(** A completion held back for open children is emitted once they are all
    summarised, in whatever order: the turn's summaries are followed by exactly one
    [Completed] with the reason that was held back, and the turn is over. *)
Theorem pending_completion_settles h a reason cs :
  reachable h → hs_activeTurn h = Some a → act_pendingCompletion a = Some reason →
  children_attributed h a → ss_itemId <$> cs ≡ₚ jm_keys (act_children a) →
  let r := run h ((λ c, A_Event (Agent (SubagentSummary c))) <$> cs) in
  hs_activeTurn r.1 = None
  ∧ r.2.*1 = ((λ c, TurnEnvelope (act_turnId a) (SubagentSummary c)) <$> cs)
             ++ [TurnEnvelope (act_turnId a) (Completed reason)].
Proof.
  intros W%reachable_wf. revert h a W. induction cs as [|c cs IH]; intros h a W Ha Hp Hi Hperm.
  { exfalso. destruct (hw_turn _ W a Ha) as [_ _ Hne _ _ _]. apply Hne; [by rewrite Hp|].
    apply Permutation_nil_l in Hperm. unfold jm_keys in Hperm. by destruct (act_children a). }
  cbv zeta in *. rewrite fmap_cons. cbn [run_actions]. cbv zeta. cbn [fst snd].
  assert (jm_keys (jm_delete (ss_itemId c) (act_children a)) ≡ₚ ss_itemId <$> cs) as Hrest.
  { rewrite fmap_cons in Hperm. apply (Permutation_cons_inv (a := ss_itemId c)).
    rewrite Hperm. apply jm_keys_delete; [apply (hw_turn _ W a Ha)|].
    rewrite <-Hperm. left. }
  pose proof (summary_step h a reason c Ha Hp Hi) as Hs. cbv zeta in Hs.
  pose proof (proj1 (proj2 (act_ok h (A_Event (Agent (SubagentSummary c))) W))) as W'.
  destruct (step h (A_Event (Agent (SubagentSummary c)))) as [h' out] eqn:Est.
  rewrite fmap_app. cbn [fst snd] in *.
  assert (ss_itemId c ∈ jm_keys (act_children a)) as Hin by (rewrite <-Hperm; left).
  specialize (Hs Hin). destruct (jm_delete (ss_itemId c) (act_children a)) as [|x rest] eqn:Hd.
  - apply Permutation_nil_l in Hrest. destruct cs; [|done].
    destruct Hs as [Hs1 Hs2]. split; [exact Hs1|]. cbn. by rewrite Hs2.
  - destruct Hs as (Ha' & Hit & ->). rewrite <-Hd in *. clear x rest Hd.
    destruct (IH h' _ W' Ha') as [-> ->]; [done| |by symmetry|by split].
    intros k Hk. rewrite Hit. apply Hi. cbn in Hk.
    apply list_elem_of_fmap in Hk as (kv & -> & Hkv). apply list_elem_of_filter in Hkv as [_ Hkv].
    apply list_elem_of_fmap. by exists kv.
Qed.

(** ** Admission *)

(** Which sends the provider sees. A handle whose stream has ended refuses; a
    turn that is already sent, and an attempt already finished, are accepted without
    asking the provider again; while another application turn is active the send
    fails; and a send that is admitted makes its turn the active one, asks the
    provider exactly once and releases whoever waited for a turn the provider had
    started itself. *)
Theorem admitSend_outcomes h t goal h' outcome :
  admitSend ownership h t goal = (h', outcome) →
  match outcome with
  | SendRuns =>
      hs_ended h = false ∧ hs_calls h' = hs_calls h ++ [CallSend t]
      ∧ (∃ a', hs_activeTurn h' = Some a' ∧ act_turnId a' = t ∧ act_sent a' = true)
      ∧ ∀ a, hs_activeTurn h = Some a →
          (act_turnId a = t ∧ act_sent a = false)
          ∨ act_turnId a ≠ t ∧ act_origin a = FromProvider ∧ act_released a ∈ hs_resolved h'
  | SendNothing =>
      hs_activeTurn h' = hs_activeTurn h ∧ hs_calls h' = hs_calls h
      ∧ (hs_finished h = true
         ∨ ∃ a, hs_activeTurn h = Some a ∧ act_turnId a = t ∧ act_sent a = true)
  | SendUnavailable => h' = h ∧ hs_ended h = true
  | SendDies =>
      hs_activeTurn h' = hs_activeTurn h ∧ hs_calls h' = hs_calls h
      ∧ ((∃ o, ownership = Some o ∧ t ≠ ow_turnId o)
         ∨ ∃ a, hs_activeTurn h = Some a ∧ act_turnId a ≠ t ∧ act_origin a = FromApplication)
  end.
Proof.
  unfold admitSend. set (r := if hs_ended h then (h, SendUnavailable) else _).
  match goal with |- _ → ?G => assert (r = (h', outcome) → G) as Hr end.
  { subst r. intros E. destruct (hs_ended h); [by injection E as <- <-|]. cbn in E.
    destruct (hs_activeTurn h) as [a|] eqn:Ea; cbn in E.
    2: { injection E as <- <-. cbn. split_and!; [done..|by eexists|done]. }
    case_decide as Ht.
    { destruct (act_sent a) eqn:Es; injection E as <- <-; cbn.
      - split_and!; [done..|]. right. by exists a.
      - split_and!; [done..|by eexists|]. intros ? [= <-]. by left. }
    case_decide as Ho; injection E as <- <-; cbn.
    - split_and!; [done..|by eexists|]. intros ? [= <-]. right. split_and!; [done..|].
      apply elem_of_union_r. by apply elem_of_singleton.
    - split_and!; [done..|]. right. exists a. split_and!; [done..|]. by destruct (act_origin a). }
  intros E. destruct ownership as [o|]; [|by apply Hr].
  case_decide as Ht; [injection E as <- <-; split_and!; [done..|]; left; by exists o|].
  destruct (hs_finished h) eqn:Ef; [injection E as <- <-; split_and!; [done..|]; by left|].
  by apply Hr.
Qed.
End steps.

----

Task details:
From the first line to the last, reproduce the data exactly.

Answer box:
(** A completion held back for open children is emitted once they are all
    summarised, in whatever order: the turn's summaries are followed by exactly one
    [Completed] with the reason that was held back, and the turn is over. *)
Theorem pending_completion_settles h a reason cs :
  reachable h → hs_activeTurn h = Some a → act_pendingCompletion a = Some reason →
  children_attributed h a → ss_itemId <$> cs ≡ₚ jm_keys (act_children a) →
  let r := run h ((λ c, A_Event (Agent (SubagentSummary c))) <$> cs) in
  hs_activeTurn r.1 = None
  ∧ r.2.*1 = ((λ c, TurnEnvelope (act_turnId a) (SubagentSummary c)) <$> cs)
             ++ [TurnEnvelope (act_turnId a) (Completed reason)].
Proof.
  intros W%reachable_wf. revert h a W. induction cs as [|c cs IH]; intros h a W Ha Hp Hi Hperm.
  { exfalso. destruct (hw_turn _ W a Ha) as [_ _ Hne _ _ _]. apply Hne; [by rewrite Hp|].
    apply Permutation_nil_l in Hperm. unfold jm_keys in Hperm. by destruct (act_children a). }
  cbv zeta in *. rewrite fmap_cons. cbn [run_actions]. cbv zeta. cbn [fst snd].
  assert (jm_keys (jm_delete (ss_itemId c) (act_children a)) ≡ₚ ss_itemId <$> cs) as Hrest.
  { rewrite fmap_cons in Hperm. apply (Permutation_cons_inv (a := ss_itemId c)).
    rewrite Hperm. apply jm_keys_delete; [apply (hw_turn _ W a Ha)|].
    rewrite <-Hperm. left. }
  pose proof (summary_step h a reason c Ha Hp Hi) as Hs. cbv zeta in Hs.
  pose proof (proj1 (proj2 (act_ok h (A_Event (Agent (SubagentSummary c))) W))) as W'.
  destruct (step h (A_Event (Agent (SubagentSummary c)))) as [h' out] eqn:Est.
  rewrite fmap_app. cbn [fst snd] in *.
  assert (ss_itemId c ∈ jm_keys (act_children a)) as Hin by (rewrite <-Hperm; left).
  specialize (Hs Hin). destruct (jm_delete (ss_itemId c) (act_children a)) as [|x rest] eqn:Hd.
  - apply Permutation_nil_l in Hrest. destruct cs; [|done].
    destruct Hs as [Hs1 Hs2]. split; [exact Hs1|]. cbn. by rewrite Hs2.
  - destruct Hs as (Ha' & Hit & ->). rewrite <-Hd in *. clear x rest Hd.
    destruct (IH h' _ W' Ha') as [-> ->]; [done| |by symmetry|by split].
    intros k Hk. rewrite Hit. apply Hi. cbn in Hk.
    apply list_elem_of_fmap in Hk as (kv & -> & Hkv). apply list_elem_of_filter in Hkv as [_ Hkv].
    apply list_elem_of_fmap. by exists kv.
Qed.

(** ** Admission *)

(** Which sends the provider sees. A handle whose stream has ended refuses; a
    turn that is already sent, and an attempt already finished, are accepted without
    asking the provider again; while another application turn is active the send
    fails; and a send that is admitted makes its turn the active one, asks the
    provider exactly once and releases whoever waited for a turn the provider had
    started itself. *)
Theorem admitSend_outcomes h t goal h' outcome :
  admitSend ownership h t goal = (h', outcome) →
  match outcome with
  | SendRuns =>
      hs_ended h = false ∧ hs_calls h' = hs_calls h ++ [CallSend t]
      ∧ (∃ a', hs_activeTurn h' = Some a' ∧ act_turnId a' = t ∧ act_sent a' = true)
      ∧ ∀ a, hs_activeTurn h = Some a →
          (act_turnId a = t ∧ act_sent a = false)
          ∨ act_turnId a ≠ t ∧ act_origin a = FromProvider ∧ act_released a ∈ hs_resolved h'
  | SendNothing =>
      hs_activeTurn h' = hs_activeTurn h ∧ hs_calls h' = hs_calls h
      ∧ (hs_finished h = true
         ∨ ∃ a, hs_activeTurn h = Some a ∧ act_turnId a = t ∧ act_sent a = true)
  | SendUnavailable => h' = h ∧ hs_ended h = true
  | SendDies =>
      hs_activeTurn h' = hs_activeTurn h ∧ hs_calls h' = hs_calls h
      ∧ ((∃ o, ownership = Some o ∧ t ≠ ow_turnId o)
         ∨ ∃ a, hs_activeTurn h = Some a ∧ act_turnId a ≠ t ∧ act_origin a = FromApplication)
  end.
Proof.
  unfold admitSend. set (r := if hs_ended h then (h, SendUnavailable) else _).
  match goal with |- _ → ?G => assert (r = (h', outcome) → G) as Hr end.
  { subst r. intros E. destruct (hs_ended h); [by injection E as <- <-|]. cbn in E.
    destruct (hs_activeTurn h) as [a|] eqn:Ea; cbn in E.
    2: { injection E as <- <-. cbn. split_and!; [done..|by eexists|done]. }
    case_decide as Ht.
    { destruct (act_sent a) eqn:Es; injection E as <- <-; cbn.
      - split_and!; [done..|]. right. by exists a.
      - split_and!; [done..|by eexists|]. intros ? [= <-]. by left. }
    case_decide as Ho; injection E as <- <-; cbn.
    - split_and!; [done..|by eexists|]. intros ? [= <-]. right. split_and!; [done..|].
      apply elem_of_union_r. by apply elem_of_singleton.
    - split_and!; [done..|]. right. exists a. split_and!; [done..|]. by destruct (act_origin a). }
  intros E. destruct ownership as [o|]; [|by apply Hr].
  case_decide as Ht; [injection E as <- <-; split_and!; [done..|]; left; by exists o|].
  destruct (hs_finished h) eqn:Ef; [injection E as <- <-; split_and!; [done..|]; by left|].
  by apply Hr.
Qed.
End steps.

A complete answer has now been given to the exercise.